*Requirement*: Once the line containing "Some false →" is found in the entries below, reproduce it and every line after it, stopping at and including the line containing "Lemma object_says t"; reproduce nothing else, and keep each line exact.
*** Data supplied ***
Lemma ops_agree_union visited ops ops' set set' :
  ops_agree visited ops set → ops_agree visited ops' set' →
  ops_agree visited (fun s path => ops s path ++ ops' s path) (set_union set set').
Proof. intros H1 H2 s path Hs Hp. eapply ops_say_app; [by apply H1|by apply H2|apply contains_union]. Qed.

Lemma ops_agree_none visited ops ops' set :
  ops_agree visited ops set → ops_agree visited ops' set_empty →
  ops_agree visited (fun s path => ops s path ++ ops' s path) set.
Proof.
  intros H1 H2 s path Hs Hp. eapply ops_say_app; [by apply H1|by apply H2|]. pose proof (contains_empty s). tauto.
Qed.

Lemma ops_agree_task visited t x : expansion_ok visited t x →
  ops_agree visited (fun s path => [OTask (user_task t s path)]) x.(ux_set).
Proof. intros (Hsay & _) s path Hs Hp. destruct (Hsay s path Hs Hp) as (d & Hd & Ha). by eapply ops_say_task. Qed.

Lemma bind_snoc {A B} (f : A → list B) l x : (l ++ [x]) ≫= f = (l ≫= f) ++ f x.
Proof. rewrite bind_app. simpl. by rewrite app_nil_r. Qed.

(** ** Direct relations *)

Section direct.
Variable visited : BTreeSet RelationKey.
Variable o : ObjectRef.
Variable n : NodeId.
Variable r : RelationId.
Variable rel : CompiledRelation.
Hypothesis Hplaced : placed visited (UTNode o n).
Hypothesis Hnode : node m n = Ok (NDirect r).
Hypothesis Hrel : relation m r = Ok rel.

Abbreviation operands t := (fun s path => direct_operands env s path rel.(cr_restrictions) t).

Lemma unmet_says t class :
  matching_restriction env t rel.(cr_restrictions) = Ok (Some class) → condition_holds env t = Some false →
  ops_agree visited (operands t) set_empty.
Proof.
  intros Hm Hc s path _ _. assert (direct_operands env s path (cr_restrictions rel) t = []) as ->.
  { unfold direct_operands, if_condition. rewrite Hm, Hc. by destruct class; repeat case_match. }
  apply ops_say_nil, contains_empty.
Qed.

Lemma object_says t x :
  matching_restriction env t rel.(cr_restrictions) = Ok (Some DCObject) → condition_holds env t = Some true →
  t.(rt_key).(tk_subject) = SubjObject x →
  ops_agree visited (operands t) (if filter_matches filter (SubjObject x) then set_singleton (SubjObject x) else set_empty).
Proof.
  intros Hm Hc Hx s path Hs _. unfold direct_operands. rewrite Hm, if_condition_true, Hx by done. case_bool_decide as E.
  - subst s. apply ops_say_allow. rewrite (proj1 Hs). simpl. by left.
  - apply ops_say_nil. case_match; [|apply contains_empty]. destruct s; simpl; [|by destruct Hs|done].
    intros ?%list_elem_of_singleton. congruence.
Qed.

Lemma wildcard_says t ty :
  matching_restriction env t rel.(cr_restrictions) = Ok (Some DCWildcard) → condition_holds env t = Some true →
  t.(rt_key).(tk_subject) = SubjWildcard ty →
  ops_agree visited (operands t) (if filter_matches filter (SubjWildcard ty) then Cofinite [] [] else set_empty).
Proof.
  intros Hm Hc Hx s path [Hf Hs] _. unfold direct_operands. rewrite Hm, if_condition_true, Hx by done.
  unfold filter_matches in *. destruct (bool_decide (uf_user_type filter = subject_type s)) eqn:Et; [|done].
  apply bool_decide_eq_true in Et. rewrite Et in *. destruct (uf_relation filter); [by destruct s|]. simpl.
  destruct s as [x| |ty']; [|done|]; simpl in *.
  - destruct (decide (ty = x.(object_type))) as [->|Hne].
    + rewrite !bool_decide_true by done. apply ops_say_allow. simpl. apply not_elem_of_nil.
    + rewrite !bool_decide_false by congruence. apply ops_say_nil. simpl. apply not_elem_of_nil.
  - rewrite orb_false_r. destruct (decide (ty = ty')) as [->|Hne].
    + rewrite !bool_decide_true by done. by apply ops_say_allow.
    + rewrite !bool_decide_false by congruence. apply ops_say_nil. simpl. done.
Qed.

Lemma userset_says t u r' x :
  matching_restriction env t rel.(cr_restrictions) = Ok (Some (DCUserset r')) → condition_holds env t = Some true →
  t.(rt_key).(tk_subject) = SubjUserset u → expansion_ok visited (UTRelation u.(us_object) r') x →
  ops_agree visited (operands t) x.(ux_set).
Proof.
  intros Hm Hc Hu Hx s path Hs Hp.
  assert (direct_operands env s path (cr_restrictions rel) t = [OTask (user_task (UTRelation u.(us_object) r') s path)]) as ->.
  { unfold direct_operands. rewrite Hm, Hu, if_condition_true by done.
    rewrite bool_decide_false; [done|]. intros <-. by destruct Hs. }
  by apply (ops_agree_task visited).
Qed.

(** The edge of a userset row. *)
Lemma userset_edge t u r' :
  matching_restriction env t rel.(cr_restrictions) = Ok (Some (DCUserset r')) → t.(rt_key).(tk_subject) = SubjUserset u →
  node_edge m.(model_relations) (NDirect r) r' ∧ relation_of_type env r' u.(us_object).
Proof.
  intros (ty & d & _ & Hd & _ & Hk & u' & Hu' & Hid)%matching_restriction_Some Hu. rewrite Hu in Hu'. simplify_eq. split.
  - eapply edge_userset; [by apply ok_or_ok in Hrel|done|]. destruct (dr_kind d); try done.
    by apply bool_decide_eq_true in Hk as ->.
  - by eapply relation_id_of_type.
Qed.

Definition direct_inv (rows : list RelationshipTuple) (acc : UserExpansion) (e : UserEvaluator) : Prop :=
  cache_ok e ∧ ops_agree visited (fun s path => rows ≫= direct_operands env s path rel.(cr_restrictions)) acc.(ux_set) ∧
  well_named acc.(ux_set) ∧ (acc.(ux_has_cycle) = true → cyclic (UTNode o n)).

Lemma direct_inv_snoc rows t acc set b e :
  direct_inv rows acc e → ops_agree visited (operands t) set → well_named set → (b = true → cyclic (UTNode o n)) →
  direct_inv (rows ++ [t]) (mkUserExpansion (set_union acc.(ux_set) set) (acc.(ux_has_cycle) || b)) e.
Proof.
  intros (He & Hops & Hn & Hc) Ht Hns Hb. split_and!; [done| |by apply well_named_union|].
  - intros s path Hs Hp. rewrite bind_snoc. by apply (ops_agree_union visited _ _ _ _ Hops Ht).
  - simpl. rewrite orb_true_iff. tauto.
Qed.

Lemma direct_inv_skip rows t acc e : direct_inv rows acc e → ops_agree visited (operands t) set_empty →
  direct_inv (rows ++ [t]) acc e.
Proof.
  intros (He & Hops & Hn & Hc) Ht. split_and!; [done| |done..].
  intros s path Hs Hp. rewrite bind_snoc. by apply (ops_agree_none visited _ _ _ Hops Ht).
Qed.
*** End of Data supplied ***
*Your solution*:
  matching_restriction env t rel.(cr_restrictions) = Ok (Some class) → condition_holds env t = Some false →
  ops_agree visited (operands t) set_empty.
Proof.
  intros Hm Hc s path _ _. assert (direct_operands env s path (cr_restrictions rel) t = []) as ->.
  { unfold direct_operands, if_condition. rewrite Hm, Hc. by destruct class; repeat case_match. }
  apply ops_say_nil, contains_empty.
Qed.

Lemma object_says t x :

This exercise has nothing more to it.